Work order:
Two lines in the data below mark the range: the one with "iota rc (chi (rho_pi (theta st)))." and the one with "match bs with". Return both, along with every line between them, exactly.

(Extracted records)

※ ※ ※

Definition rotl (x n : Z) : Z :=
  Z.land (Z.lor (Z.shiftl x n) (Z.shiftr x (64 - n))) mask64.

(** The lane at column [x], row [y] of a 5x5 state stored row by row. *)
Definition lane (st : list Z) (x y : Z) : Z :=
  nth (Z.to_nat (x mod 5 + 5 * (y mod 5))) st 0.

Definition rotation_offsets : list Z :=
  [ 0;  1; 62; 28; 27;
   36; 44;  6; 55; 20;
    3; 10; 43; 25; 39;
   41; 45; 15; 21;  8;
   18;  2; 61; 56; 14].

Definition round_constants : list Z :=
  [0x0000000000000001; 0x0000000000008082; 0x800000000000808A; 0x8000000080008000;
   0x000000000000808B; 0x0000000080000001; 0x8000000080008081; 0x8000000000008009;
   0x000000000000008A; 0x0000000000000088; 0x0000000080008009; 0x000000008000000A;
   0x000000008000808B; 0x800000000000008B; 0x8000000000008089; 0x8000000000008003;
   0x8000000000008002; 0x8000000000000080; 0x000000000000800A; 0x800000008000000A;
   0x8000000080008081; 0x8000000000008080; 0x0000000080000001; 0x8000000080008008].

Definition cells : list Z := map Z.of_nat (seq 0 25).

Definition theta (st : list Z) : list Z :=
  let c x := fold_left Z.lxor (map (lane st x) [1; 2; 3; 4]) (lane st x 0) in
  let d x := Z.lxor (c (x - 1)) (rotl (c (x + 1)) 1) in
  map (fun i => Z.lxor (nth (Z.to_nat i) st 0) (d (i mod 5))) cells.

(** Rotation of every lane and transposition: the lane of [(x, y)] moves
    to [(y, 2x + 3y)]. *)
Definition rho_pi (st : list Z) : list Z :=
  map (fun i =>
         let x := i mod 5 in
         let y := i / 5 in
         let sx := (x + 3 * y) mod 5 in
         rotl (lane st sx x) (nth (Z.to_nat (sx + 5 * x)) rotation_offsets 0))
      cells.

Definition chi (st : list Z) : list Z :=
  map (fun i =>
         let x := i mod 5 in
         let y := i / 5 in
         Z.lxor (lane st x y)
                (Z.land (Z.lxor (lane st (x + 1) y) mask64) (lane st (x + 2) y)))
      cells.

Definition iota (rc : Z) (st : list Z) : list Z :=
  match st with
  | a :: r => Z.lxor a rc :: r
  | [] => []
  end.

Definition round (st : list Z) (rc : Z) : list Z :=
  iota rc (chi (rho_pi (theta st))).

Definition keccak_f (st : list Z) : list Z := fold_left round round_constants st.

(** Rate of Keccak-256 in bytes. *)
Definition rate : nat := 136.

(** Little-endian value of a byte list. *)
Fixpoint le_value (bs : list Z) : Z :=
  match bs with
  | [] => 0
  | b :: r => b + 256 * le_value r
  end.

Fixpoint le_bytes (k : nat) (n : Z) : list Z :=
  match k with
  | O => []
  | S k' => n mod 256 :: le_bytes k' (n / 256)
  end.

(** The lanes of one block: 8 bytes each. *)
Fixpoint lanes_of (fuel : nat) (bs : list Z) : list Z :=
  match fuel, bs with
  | S f, _ :: _ => le_value (firstn 8 bs) :: lanes_of f (skipn 8 bs)
  | _, _ => []
  end.

Fixpoint xor_into (st blk : list Z) : list Z :=
  match st, blk with
  | a :: st', b :: blk' => Z.lxor a b :: xor_into st' blk'
  | _, _ => st
  end.

(** Multi-rate padding with the Keccak domain byte: [0x01 ... 0x80]. *)
Definition pad (msg : list Z) : list Z :=
  let q := (rate - (List.length msg mod rate))%nat in
  match q with
  | S O => msg ++ [129]
  | _ => msg ++ 1 :: repeat 0 (q - 2) ++ [128]
  end%list.

Fixpoint absorb (fuel : nat) (st : list Z) (bs : list Z) : list Z :=
  match fuel, bs with
  | S f, _ :: _ =>
      absorb f (keccak_f (xor_into st (lanes_of 17 (firstn rate bs)))) (skipn rate bs)
  | _, _ => st
  end.

(** The 32-byte digest. *)
Definition keccak (msg : list Z) : list Z :=
  let p := pad msg in
  let st := absorb (List.length p) (repeat 0 25) p in
  firstn 32 (flat_map (le_bytes 8) st).

End Keccak.

(** ** The signer ([eth_account]) *)

Record signed_message := { sig_r : Z; sig_s : Z; sig_v : Z }.

(** The account object built from the private key: [encode_typed_data]
    turns a typed-data dictionary into the bytes to sign, [sign_message]
    signs them. *)
Class Account := {
  encode_typed_data : pyval -> outcome (list Z);
  sign_message : list Z -> outcome signed_message
}.
(** * The response-judgment pipeline of Clip3/backend/routes.py

    A shallow embedding of [evaluate_response]: the denylist pre-check, the
    single call to the judge model, the validation of its JSON answer and the
    two neutral fall-back verdicts. *)

From Stdlib Require Import ZArith NArith QArith Ascii String List Lia.
From stdpp Require Import base option strings gmap fin_maps.

Local Open Scope string_scope.
Local Open Scope Z_scope.

(** ** Python values

    The values [json.loads] can produce, which are also the values a verdict
    dictionary holds. A [float] keeps the numeral it was read from: the
    pipeline never computes with one. Strings are the UTF-8 bytes of the
    Python [str]. *)

#[local] Set Warnings "-register-all".

Inductive pyobj : Type :=
  | PyNone
  | PyBool (b : bool)
  | PyInt (z : Z)
  | PyFloat (numeral : string)
  | PyStr (s : string)
  | PyList (l : list pyobj)
  | PyDict (d : gmap string pyobj).

(** ** Exceptions

    The classes below [Exception] that can arise in the function or be raised
    by the provider library. [JSONDecodeError] and [UnicodeEncodeError] derive
    from [ValueError]. A [ValueError], a [TypeError] and a [ProviderError]
    carry the text [str(e)] gives. *)

Inductive exn : Type :=
  | JSONDecodeError
  | ValueError (msg : string)
  | UnicodeEncodeError
  | TypeError (msg : string)
  | KeyError (key : string)
  | IndexError
  | AttributeError
  | RecursionError
  | ProviderError (kind : string).

Definition isinstance_ValueError (e : exn) : bool :=
  match e with
  | JSONDecodeError | ValueError _ | UnicodeEncodeError => true
  | _ => false
  end.

Definition isinstance_Exception (e : exn) : bool := true.

Inductive result (A : Type) : Type :=
  | Ret (a : A)
  | Raise (e : exn).

Arguments Ret {A} a.
Arguments Raise {A} e.

Definition result_bind {A B : Type} (m : result A) (k : A -> result B) : result B :=
  match m with
  | Ret a => k a
  | Raise e => Raise e
  end.

(** [try: body except <classes>: handler] on a computation without effects:
    the handler runs only for an exception the clause matches. *)
Definition try_except {A : Type} (body : result A) (clause : exn -> bool)
    (handler : exn -> result A) : result A :=
  match body with
  | Ret a => Ret a
  | Raise e => if clause e then handler e else Raise e
  end.

Notation "'let*' x ':=' m 'in' k" := (result_bind m (fun x => k))
  (at level 10, x name, m at level 100, k at level 200, only parsing).

Definition raise_when (cond : bool) (e : exn) : result unit :=
  if cond then Raise e else Ret tt.

(** ** Strings *)

(** [s.startswith(prefix)] *)
Fixpoint starts_with (prefix s : string) : bool :=
  match prefix, s with
  | EmptyString, _ => true
  | String a prefix', String b s' => if Ascii.eqb a b then starts_with prefix' s' else false
  | String _ _, EmptyString => false
  end.

(** [sub in s] on two strings: [sub] occurs in [s] at some offset. On valid
    UTF-8 an occurrence of bytes is an occurrence of code points. *)
Fixpoint str_in (sub s : string) : bool :=
  if starts_with sub s then true
  else match s with
       | EmptyString => false
       | String _ s' => str_in sub s'
       end.

(** ASCII case folding and ASCII white space, used by the reference runtime
    below. *)
Definition ascii_lower_char (c : ascii) : ascii :=
  let n := nat_of_ascii c in
  if ((65 <=? n) && (n <=? 90))%nat then ascii_of_nat (n + 32) else c.

Fixpoint ascii_lower (s : string) : string :=
  match s with
  | EmptyString => EmptyString
  | String c s' => String (ascii_lower_char c) (ascii_lower s')
  end.

Definition ascii_isspace (c : ascii) : bool :=
  let n := nat_of_ascii c in
  (((9 <=? n) && (n <=? 13)) || ((28 <=? n) && (n <=? 32)))%nat.

Fixpoint lstrip (s : string) : string :=
  match s with
  | String c s' => if ascii_isspace c then lstrip s' else s
  | EmptyString => EmptyString
  end.

Fixpoint rstrip (s : string) : string :=
  match s with
  | EmptyString => EmptyString
  | String c s' =>
      match rstrip s' with
      | EmptyString => if ascii_isspace c then EmptyString else String c EmptyString
      | t => String c t
      end
  end.

Definition ascii_strip (s : string) : string := rstrip (lstrip s).

(** ** Standard output

    [print] encodes its text for standard output, which is UTF-8: a lone
    surrogate (U+D800 to U+DFFF) has no encoding and makes [print] raise
    [UnicodeEncodeError]. In the bytes of a [str] a surrogate is the three
    bytes ED A0 80 to ED BF BF, which UTF-8 proper never contains. What is
    written is not kept; only whether writing raises. *)

Fixpoint encodable (s : string) : bool :=
  match s with
  | EmptyString => true
  | String a rest =>
      match rest with
      | String b _ =>
          if ((nat_of_ascii a =? 237) && (160 <=? nat_of_ascii b)
              && (nat_of_ascii b <=? 191))%nat
          then false else encodable rest
      | EmptyString => true
      end
  end.

(** The bytes 80 to BF continue a character. *)
Definition is_continuation (c : ascii) : bool :=
  ((128 <=? nat_of_ascii c) && (nat_of_ascii c <=? 191))%nat.

Fixpoint take_continuation (s : string) : string :=
  match s with
  | String c rest => if is_continuation c then String c (take_continuation rest) else EmptyString
  | EmptyString => EmptyString
  end.

Fixpoint skip_continuation (s : string) : string :=
  match s with
  | String c rest => if is_continuation c then skip_continuation rest else s
  | EmptyString => EmptyString
  end.

(** [s[:n]]: the first [n] characters, each a byte and the bytes that
    continue it. *)
Fixpoint str_prefix (n : nat) (s : string) : string :=
  match n, s with
  | S n', String c rest =>
      String c (take_continuation rest +:+ str_prefix n' (skip_continuation rest))
  | _, _ => EmptyString
  end.

(** The parts of a formatted line: text written as it is (the literal parts
    and every [str] put in), and parts that [repr] or the interpreter wrote,
    where whatever cannot be printed is escaped. *)
Inductive piece : Type :=
  | Text (s : string)
  | Escaped.

Definition piece_encodable (p : piece) : bool :=
  match p with
  | Text s => encodable s
  | Escaped => true
  end.

(** [print(f"...")] *)
Definition print (line : list piece) : result unit :=
  if forallb piece_encodable line then Ret tt else Raise UnicodeEncodeError.

(** [{v}] in a formatted line: a [str] goes in as it is, any other value
    through its [repr]. *)
Definition shown (v : pyobj) : piece :=
  match v with
  | PyStr s => Text s
  | _ => Escaped
  end.

(** [{e}] in a formatted line: the text of the exception. The built-in
    exceptions raised by the interpreter have texts in ASCII, and a [KeyError]
    shows the [repr] of its key. *)
Definition exn_piece (e : exn) : piece :=
  match e with
  | ValueError msg | TypeError msg | ProviderError msg => Text msg
  | JSONDecodeError | UnicodeEncodeError | KeyError _ | IndexError
  | AttributeError | RecursionError => Escaped
  end.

※ ※ ※

Response area:
  iota rc (chi (rho_pi (theta st))).

Definition keccak_f (st : list Z) : list Z := fold_left round round_constants st.

(** Rate of Keccak-256 in bytes. *)
Definition rate : nat := 136.

(** Little-endian value of a byte list. *)
Fixpoint le_value (bs : list Z) : Z :=
  match bs with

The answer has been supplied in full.